(Data extracts)

(** The short extract, with and without a working log. *)
Lemma X17_witness :
  let env1 := Scenario.healthy Scenario.short in
  let env2 := log_down Scenario.short in
  outcome (run_incremental_batch env2 (Some 1)) empty_warehouse = inr true
  /\ PIPELINE_EXECUTION_LOG (store (run_incremental_batch env2 (Some 1)) empty_warehouse)
     = []
  /\ same_data (store (run_incremental_batch env1 (Some 1)) empty_warehouse)
       (store (run_incremental_batch env2 (Some 1)) empty_warehouse).
Proof.
  intros env1 env2.
  split; [vm_compute; reflexivity|]. split; [vm_compute; reflexivity|].
  apply (X17_log_failures_do_not_reach_the_data env1 env2 (Some 1)
           empty_warehouse empty_warehouse).
  - split; [reflexivity|]. split; [reflexivity|]. split; [reflexivity|].
    intros q H. destruct q; try discriminate H; reflexivity.
  - repeat split.
Defined.

(* ------------------------------------------------------------------ *)
(** ** Segments after a merge                                          *)
(* ------------------------------------------------------------------ *)

Lemma current_date_le (now : Z) : SQL.CURRENT_DATE now <= now.
Proof.
  unfold SQL.CURRENT_DATE, SQL.day_of.
  pose proof (Z.mul_div_le now 86400 eq_refl). lia.
Qed.

(** X18: a customer row matched by the customers MERGE is re-classified
    by the segmentation statement that follows it: after both statements
    its spend is the old spend plus the delta and its segment is the
    segment of that sum.  A customer row that the MERGE does not match and
    that was last updated before today keeps its row unchanged, stored
    segment included. *)
Theorem X18_matched_customers_are_resegmented (now : Z) (w : Warehouse) :
  let w' := update_segments now (merge_customers now w) in
  (forall i t d,
      nth_error (CUSTOMERS w) i = Some t ->
      find (customers_on t) (customers_source (ONLINE_RETAIL_STAGING w)) = Some d ->
      exists t',
        nth_error (CUSTOMERS w') i = Some t'
        /\ CUSTOMERS.CUSTOMER_ID t' = CUSTOMERS.CUSTOMER_ID t
        /\ CUSTOMERS.TOTAL_AMOUNT_SPENT t'
           = (CUSTOMERS.TOTAL_AMOUNT_SPENT t + CUSTOMER_DELTA.NEW_AMOUNT_SPENT d)%Q
        /\ CUSTOMERS.CUSTOMER_SEGMENT t'
           = Some (segment_of (CUSTOMERS.TOTAL_AMOUNT_SPENT t
                               + CUSTOMER_DELTA.NEW_AMOUNT_SPENT d)%Q))
  /\ (forall i t,
        nth_error (CUSTOMERS w) i = Some t ->
        find (customers_on t) (customers_source (ONLINE_RETAIL_STAGING w)) = None ->
        CUSTOMERS.UPDATED_AT t < SQL.CURRENT_DATE now ->
        nth_error (CUSTOMERS w') i = Some t).
Proof.
  cbn zeta. unfold update_segments, merge_customers.
  cbn [CUSTOMERS with_customers]. unfold SQL.MERGE. split.
  - intros i t d Ht Hd. rewrite nth_error_map.
    rewrite nth_error_app1 by (rewrite length_map; apply nth_error_Some; congruence).
    rewrite nth_error_map, Ht. cbn [option_map]. rewrite Hd.
    eexists. split; [reflexivity|]. unfold segment_row.
    cbn [customers_update CUSTOMERS.UPDATED_AT].
    pose proof (current_date_le now) as Hle. apply Z.leb_le in Hle. rewrite Hle.
    repeat split.
  - intros i t Ht Hd Hold. rewrite nth_error_map.
    rewrite nth_error_app1 by (rewrite length_map; apply nth_error_Some; congruence).
    rewrite nth_error_map, Ht. cbn [option_map]. rewrite Hd.
    unfold segment_row.
    destruct (Z.leb_spec (SQL.CURRENT_DATE now) (CUSTOMERS.UPDATED_AT t)); [lia|].
    reflexivity.
Qed.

(End Data extracts)

» What you should do
Output each entry precisely as given.

» Answer area
(** The short extract, with and without a working log. *)
Lemma X17_witness :
  let env1 := Scenario.healthy Scenario.short in
  let env2 := log_down Scenario.short in
  outcome (run_incremental_batch env2 (Some 1)) empty_warehouse = inr true
  /\ PIPELINE_EXECUTION_LOG (store (run_incremental_batch env2 (Some 1)) empty_warehouse)
     = []
  /\ same_data (store (run_incremental_batch env1 (Some 1)) empty_warehouse)
       (store (run_incremental_batch env2 (Some 1)) empty_warehouse).
Proof.
  intros env1 env2.
  split; [vm_compute; reflexivity|]. split; [vm_compute; reflexivity|].
  apply (X17_log_failures_do_not_reach_the_data env1 env2 (Some 1)
           empty_warehouse empty_warehouse).
  - split; [reflexivity|]. split; [reflexivity|]. split; [reflexivity|].
    intros q H. destruct q; try discriminate H; reflexivity.
  - repeat split.
Defined.

(* ------------------------------------------------------------------ *)
(** ** Segments after a merge                                          *)
(* ------------------------------------------------------------------ *)

Lemma current_date_le (now : Z) : SQL.CURRENT_DATE now <= now.
Proof.
  unfold SQL.CURRENT_DATE, SQL.day_of.
  pose proof (Z.mul_div_le now 86400 eq_refl). lia.
Qed.

(** X18: a customer row matched by the customers MERGE is re-classified
    by the segmentation statement that follows it: after both statements
    its spend is the old spend plus the delta and its segment is the
    segment of that sum.  A customer row that the MERGE does not match and
    that was last updated before today keeps its row unchanged, stored
    segment included. *)
Theorem X18_matched_customers_are_resegmented (now : Z) (w : Warehouse) :
  let w' := update_segments now (merge_customers now w) in
  (forall i t d,
      nth_error (CUSTOMERS w) i = Some t ->
      find (customers_on t) (customers_source (ONLINE_RETAIL_STAGING w)) = Some d ->
      exists t',
        nth_error (CUSTOMERS w') i = Some t'
        /\ CUSTOMERS.CUSTOMER_ID t' = CUSTOMERS.CUSTOMER_ID t
        /\ CUSTOMERS.TOTAL_AMOUNT_SPENT t'
           = (CUSTOMERS.TOTAL_AMOUNT_SPENT t + CUSTOMER_DELTA.NEW_AMOUNT_SPENT d)%Q
        /\ CUSTOMERS.CUSTOMER_SEGMENT t'
           = Some (segment_of (CUSTOMERS.TOTAL_AMOUNT_SPENT t
                               + CUSTOMER_DELTA.NEW_AMOUNT_SPENT d)%Q))
  /\ (forall i t,
        nth_error (CUSTOMERS w) i = Some t ->
        find (customers_on t) (customers_source (ONLINE_RETAIL_STAGING w)) = None ->
        CUSTOMERS.UPDATED_AT t < SQL.CURRENT_DATE now ->
        nth_error (CUSTOMERS w') i = Some t).
Proof.
  cbn zeta. unfold update_segments, merge_customers.
  cbn [CUSTOMERS with_customers]. unfold SQL.MERGE. split.
  - intros i t d Ht Hd. rewrite nth_error_map.
    rewrite nth_error_app1 by (rewrite length_map; apply nth_error_Some; congruence).
    rewrite nth_error_map, Ht. cbn [option_map]. rewrite Hd.
    eexists. split; [reflexivity|]. unfold segment_row.
    cbn [customers_update CUSTOMERS.UPDATED_AT].
    pose proof (current_date_le now) as Hle. apply Z.leb_le in Hle. rewrite Hle.
    repeat split.
  - intros i t Ht Hd Hold. rewrite nth_error_map.
    rewrite nth_error_app1 by (rewrite length_map; apply nth_error_Some; congruence).
    rewrite nth_error_map, Ht. cbn [option_map]. rewrite Hd.
    unfold segment_row.
    destruct (Z.leb_spec (SQL.CURRENT_DATE now) (CUSTOMERS.UPDATED_AT t)); [lia|].
    reflexivity.
Qed.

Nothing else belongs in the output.